(Saved data entries)
(** No value begins with a closing bracket. *)
Lemma marshal_begins v : ∃ c t, marshal v = String c t ∧ c ≠ "]"%char.
Proof.
  destruct v as [s|z|[]|l|l]; cbn [marshal]; try (eexists _, _; split; [reflexivity|done]).
  destruct (fmt_d_spelled z) as (Ha & _ & c & t & E & _). rewrite E. exists c, t. split; [done|]. intros ->. by rewrite E in Ha.
Qed.

Definition reads (v : jvalue) : Prop :=
  ∀ n r, (weight v ≤ n)%nat → delimited r → read_value n (marshal v +:+ r) = Some (scrub_value v, r).

Lemma read_elements_marshal l : Forall reads l → l ≠ [] → ∀ n r, (list_sum (List.map (λ x, S (weight x)) l) ≤ n)%nat →
  read_elements n (Join (List.map marshal l) "," +:+ String "]" r) = Some (List.map scrub_value l, r).
Proof.
  induction 1 as [|v l Hv Hl IH]; intros Hne n r Hn; [done|]. change (list_sum (List.map _ (v :: l))) with (S (weight v) + list_sum (List.map (λ x, S (weight x)) l))%nat in Hn. destruct n as [|n]; [lia|].
  cbn [List.map read_elements]. destruct l as [|v' l'].
  - cbn [List.map Join]. rewrite Hv; [reflexivity|lia|done].
  - change (Join (marshal v :: List.map marshal (v' :: l')) ",") with (marshal v +:+ "," +:+ Join (List.map marshal (v' :: l')) ",").
    rewrite app_assoc_str. cbn [String.append]. rewrite Hv; [|lia|done]. cbn [mbind option_bind]. rewrite expect_other by done.
    cbn [expect]. rewrite bool_decide_true by done. cbn [mbind option_bind]. rewrite IH; [reflexivity|done|lia].
Qed.

Lemma read_members_marshal l : Forall (λ kv, reads kv.2) l → l ≠ [] → ∀ n r, (list_sum (List.map (λ kv, S (weight kv.2)) l) ≤ n)%nat →
  read_members n (Join (List.map (λ kv, jstring kv.1 +:+ ":" +:+ marshal kv.2) l) "," +:+ String "}" r) =
    Some (List.map (λ kv, (scrub kv.1, scrub_value kv.2)) l, r).
Proof.
  induction 1 as [|[k v] l Hv Hl IH]; intros Hne n r Hn; [done|]. cbn [fst snd] in *.
  change (list_sum (List.map _ ((k, v) :: l))) with (S (weight v) + list_sum (List.map (λ kv : string * jvalue, S (weight kv.2)) l))%nat in Hn. destruct n as [|n]; [lia|].
  set (rest := List.map (λ kv : string * jvalue, jstring kv.1 +:+ ":" +:+ marshal kv.2) l) in *.
  assert (E : ∃ tail, Join (List.map (λ kv : string * jvalue, jstring kv.1 +:+ ":" +:+ marshal kv.2) ((k, v) :: l)) "," +:+ String "}" r =
    String quote_char (jstring_go 0 k +:+ String quote_char (String ":" (marshal v +:+ tail))) ∧
    ((l = [] ∧ tail = String "}" r) ∨ (l ≠ [] ∧ tail = String "," (Join rest "," +:+ String "}" r)))).
  { cbn [List.map fst snd]. fold rest. destruct l as [|kv' l'].
    - exists (String "}" r). split; [|by left]. cbn [rest List.map Join]. unfold jstring. cbn [String.append]. rewrite !app_assoc_str. done.
    - exists (String "," (Join rest "," +:+ String "}" r)). split; [|by right]. subst rest. cbn [List.map Join]. unfold jstring. cbn [String.append].
      rewrite !app_assoc_str. cbn [String.append]. rewrite ?app_assoc_str. done. }
  destruct E as (tail & -> & Ht). cbn [read_members expect]. rewrite bool_decide_true by done. cbn [mbind option_bind].
  rewrite jstring_reads. cbn [mbind option_bind expect]. rewrite bool_decide_true by done. cbn [mbind option_bind].
  rewrite Hv; [|lia|by destruct Ht as [[_ ->]|[_ ->]]]. cbn [mbind option_bind]. destruct Ht as [[-> ->]|[Hne' ->]].
  - reflexivity.
  - rewrite expect_other by done. cbn [expect]. rewrite bool_decide_true by done. cbn [mbind option_bind]. rewrite IH; [reflexivity|done|lia].
Qed.

Lemma marshal_reads v : reads v.
Proof.
  induction v as [s|z|b|l IH|l IH] using jvalue_nested; intros n r Hn Hr; (destruct n as [|n]; [cbn in Hn; lia|]).
  - cbn [marshal]. unfold jstring. cbn [String.append read_value]. rewrite bool_decide_true, app_assoc_str by done.
    cbn [String.append str1]. by rewrite jstring_reads.
  - destruct (fmt_d_spelled z) as (Ha & Hz & c & t & E & Hc). cbn [marshal scrub_value]. rewrite E in *. cbn [String.append read_value].
    rewrite !bool_decide_false by set_solver. change (String c (t +:+ r)) with (String c t +:+ r).
    rewrite span_stop by done. by rewrite Hz.
  - destruct b, r; reflexivity.
  - cbn [marshal]. cbn [String.append read_value]. rewrite !bool_decide_false by done. rewrite bool_decide_true, app_assoc_str by done.
    cbn [String.append scrub_value]. destruct l as [|x l]; [reflexivity|].
    assert (Hx : expect "]" (Join (List.map marshal (x :: l)) "," +:+ String "]" r) = None).
    { destruct (marshal_begins x) as (c & t & E & Hc). cbn [List.map Join]. destruct (List.map marshal l); rewrite E; cbn [String.append]; by apply expect_other. }
    rewrite Hx, read_elements_marshal; [reflexivity|done|done|]. cbn [weight] in Hn. lia.
  - set (text := Join (List.map (λ kv : string * jvalue, jstring kv.1 +:+ ":" +:+ marshal kv.2) l) ",").
    change (marshal (JObj l) +:+ r) with (String "{" ((text +:+ "}") +:+ r)). cbn [read_value].
    rewrite !bool_decide_false by done. rewrite bool_decide_true, app_assoc_str by done.
    cbn [String.append scrub_value]. subst text. destruct l as [|[k x] l]; [reflexivity|].
    assert (Hx : expect "}" (Join (List.map (λ kv : string * jvalue, jstring kv.1 +:+ ":" +:+ marshal kv.2) ((k, x) :: l)) "," +:+ String "}" r) = None).
    { cbn [List.map Join]. destruct (List.map _ l); unfold jstring; cbn [String.append]; by apply expect_other. }
    rewrite Hx, read_members_marshal; [reflexivity|done|done|]. cbn [weight] in Hn. lia.
Qed.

WORK REQUEST → Write out exactly the lines above from the line with "((l = [] ∧ tail" through the line with "rewrite jstring_reads. cbn", both of them included, and leave out all other lines.

ANSWER FOR THE TASK →
    ((l = [] ∧ tail = String "}" r) ∨ (l ≠ [] ∧ tail = String "," (Join rest "," +:+ String "}" r)))).
  { cbn [List.map fst snd]. fold rest. destruct l as [|kv' l'].
    - exists (String "}" r). split; [|by left]. cbn [rest List.map Join]. unfold jstring. cbn [String.append]. rewrite !app_assoc_str. done.
    - exists (String "," (Join rest "," +:+ String "}" r)). split; [|by right]. subst rest. cbn [List.map Join]. unfold jstring. cbn [String.append].
      rewrite !app_assoc_str. cbn [String.append]. rewrite ?app_assoc_str. done. }
  destruct E as (tail & -> & Ht). cbn [read_members expect]. rewrite bool_decide_true by done. cbn [mbind option_bind].
  rewrite jstring_reads. cbn [mbind option_bind expect]. rewrite bool_decide_true by done. cbn [mbind option_bind].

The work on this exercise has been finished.